Trump’s Homework on Russia

As Donald Trump says he wants to end the war in Ukraine, Edward Lozansky recommends some background reading on the roots of the conflict.

U.S. President Donald Trump and his special envoy for Ukraine, Gen. Keith Kellogg, say they want to end the war in Ukraine as quickly as possible.

But both men have made recent statements demonstrating wholesale ignorance of Russia and a propensity to believe whatever is fed them by Ukraine and U.S. intelligence and what they read in the newspapers. 

Thinking that he can bully Vladimir Putin like he tries to do with everyone else, Trump a week ago thought he’d play hardball by threatening the Russian president.

“[Ukrainian President Volodymyr] Zelensky told me he wants to make a deal, I don’t know if Putin does … He might not. I think he should make a deal. I think he’s destroying Russia by not making a deal,” Trump said on his first day back in office.

“I think, Russia is kinda in big trouble. You take a look at their economy, you take a look at their inflation in Russia. I got along with [Putin] great, I would hope he wants to make a deal,” Trump blabbed on to reporters. 

Putin is not “destroying” Russia; and Russia’s economy is not “in big trouble.” Russia’s economy has been growing during the war and for a time was overheated.

The West’s economic war has backfired, as Russia has turned to a new economic, commercial and financial system led by the BRICS nations. Russia has found there new markets for its Western-sanctioned exports, particularly its oil and gas.

Then again, like most Americans, Trump is only now finding out that BRICS even exists. In that same exchange with reporters, Trump ignorantly said Spain was part of BRICS.
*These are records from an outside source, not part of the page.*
(** ** Selecting outputs *)
Lemma total_in_app l k : total_in (l ++ k) = total_in l + total_in k.
Proof. induction l as [|u l IH]; [done|]. cbn [app total_in foldr] in *. unfold total_in in *. lia. Qed.
Lemma SelectUtxo_loop_spec target l : forall sum idx,
  Forall (fun u => 0 <= ux_Amount u) l -> 0 <= sum -> sum + total_in l < 2 ^ 63 ->
  match SelectUtxo_loop target sum idx l with
  | None => sum + total_in l <= target \/ l = []
  | Some i => exists k, i = (idx + k)%nat /\ (k < length l)%nat /\ target < sum + total_in (take (S k) l) /\
      (k = 0%nat \/ sum + total_in (take k l) <= target)
  end.
Proof.
  induction l as [|u l IH]; intros sum idx Hl Hs Ht; cbn [SelectUtxo_loop]; [by right|].
  apply Forall_cons in Hl as [Hu Hl]. change (total_in (u :: l)) with (ux_Amount u + total_in l) in *.
  pose proof (total_in_nonneg l Hl). rewrite (swrap_small 64) by lia.
  destruct (Z.ltb_spec target (sum + ux_Amount u)) as [Hlt|Hge].
  - exists 0%nat. cbn [length take total_in foldr]. rewrite Z.add_0_r. split_and!; [lia|lia|lia|by left].
  - specialize (IH (sum + ux_Amount u) (S idx) Hl ltac:(lia) ltac:(lia)).
    destruct (SelectUtxo_loop _ _ _ l) as [i|].
    + destruct IH as (k & -> & Hk & H1 & H2). exists (S k).
      assert (forall n, total_in (take (S n) (u :: l)) = ux_Amount u + total_in (take n l)) as Htk by done.
      rewrite !Htk. cbn [length]. split_and!; [lia|lia|lia|right]. destruct H2 as [-> | H2].
      * assert (total_in (take 0 l) = 0) as -> by done. lia.
      * lia.
    + left. destruct IH as [IH|IH]; [lia|]. subst l. cbn. lia.
Qed.
(** [SelectUtxo] takes the shortest prefix whose sum exceeds the amount and the fee; a sum that is
    exactly enough is refused. *)
Lemma SelectUtxo_spec l amount fee :
  Forall (fun u => 0 <= ux_Amount u) l -> total_in l < 2 ^ 63 -> 0 <= amount + fee < 2 ^ 63 ->
  if decide (total_in l <= amount + fee) then SelectUtxo l amount fee = Err "cannot satisfy requirement"
  else exists k, (k < length l)%nat /\ SelectUtxo l amount fee = Ok (take (S k) l) /\
    total_in (take k l) <= amount + fee < total_in (take (S k) l).
Proof.
  intros Hl Ht Ha. unfold SelectUtxo. rewrite (swrap_small 64) by lia.
  pose proof (SelectUtxo_loop_spec (amount + fee) l 0 0 Hl ltac:(lia) ltac:(lia)) as H.
  destruct (SelectUtxo_loop _ _ _ l) as [i|].
  - destruct H as (k & -> & Hk & H1 & H2). rewrite decide_False.
    + exists k. rewrite Nat.add_1_r. split_and!; [done|done| |lia].
      destruct H2 as [-> | H2]; [change (total_in (take 0 l)) with 0; lia|lia].
    + intros Hle. pose proof (total_in_app (take (S k) l) (drop (S k) l)) as Hd. rewrite take_drop in Hd.
      pose proof (total_in_nonneg (drop (S k) l) (Forall_drop _ _ _ Hl)). lia.
  - rewrite decide_True; [done|]. destruct H as [H|H]; [lia|]. subst l. cbn. lia.
Qed.

(** ** What the user relies on of the node *)
(** the unspent outputs of an address, the transactions the node knows, and those it accepted *)
Record wallet `{B : BtcLib} := {
  w_unspent : Address -> list ListUnspentItem; w_known : bytes -> option MsgTx; w_sent : list MsgTx }.
Class BtcUserLaws `{B : BtcLib} (N : Type) `{BN : @BtcNode B N} := {
  view : N -> wallet;
  wallet_up : N -> Prop;
  (** nothing else spends the account while the tool runs *)
  reads (s s' : N) : Prop := wallet_up s' /\ view s' = view s;
  law_unspent s a : wallet_up s -> exists s', reads s s' /\
    ListUnspentMinMaxAddresses USER_MATURE_OFFSET MAX_CONFIRM a s = (Ok (w_unspent (view s) a), s');
  law_known s h tx : wallet_up s -> w_known (view s) h = Some tx -> exists s', reads s s' /\
    GetRawTransaction h s = (Ok tx, s');
  (** an unspent output is an output of a transaction the node knows *)
  law_output s a item : wallet_up s -> item ∈ w_unspent (view s) a -> exists h tx o,
    NewHashFromStr (li_TxID item) = Ok h /\ w_known (view s) h = Some tx /\
    tx_out tx !! Z.to_nat (li_Vout item) = Some o /\ 0 <= Value o;
  (** a transaction is accepted, or refused with an error *)
  law_sending s tx : wallet_up s -> exists s', wallet_up s' /\
    ((SendRawTransaction tx s = (Ok (TxHash tx), s') /\ w_sent (view s') = w_sent (view s) ++ [tx]) \/
     exists e, SendRawTransaction tx s = (Err e, s') /\ w_sent (view s') = w_sent (view s));
}.

Section laws.
Context `{E : EthLib, R : RlpLib, B : BtcLib} {N : Type} `{UL : @BtcUserLaws B N BN}.
Variables IsPayToPubKeyHash IsPayToWitnessPubKeyHash : bytes -> bool.

(** the output an item of the wallet stands for *)
Definition utxo_of (w : wallet) (item : ListUnspentItem) : option UTXO :=
  h ← match NewHashFromStr (li_TxID item) with Ok h => Some h | _ => None end;
  tx ← w_known w h;
  o ← tx_out tx !! Z.to_nat (li_Vout item);
  Some {| ux_TxID := li_TxID item; ux_TxHash := Some (TxHash tx); ux_Vout := li_Vout item;
          ux_Amount := Value o;
          PkScriptT := if IsPayToPubKeyHash (to_PkScript o) then P2PKH_SCRIPT_T
                       else if IsPayToWitnessPubKeyHash (to_PkScript o) then P2WPKH_SCRIPT_T
                       else ANY_SCRIPT_T;
          ux_PkScript := to_PkScript o |}.
Definition funds (w : wallet) (a : Address) : list UTXO := omap (utxo_of w) (w_unspent w a).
But he wasn’t through. Three days later Trump threatened Putin on social media:

“I’m going to do Russia, whose Economy is failing, and President Putin, a very big FAVOR … Settle now, and STOP this ridiculous War! IT’S ONLY GOING TO GET WORSE. If we don’t make a ‘deal’, and soon, I have no other choice but to put high levels of Taxes, Tariffs, and Sanctions on anything being sold by Russia to the United States, and various other participating countries.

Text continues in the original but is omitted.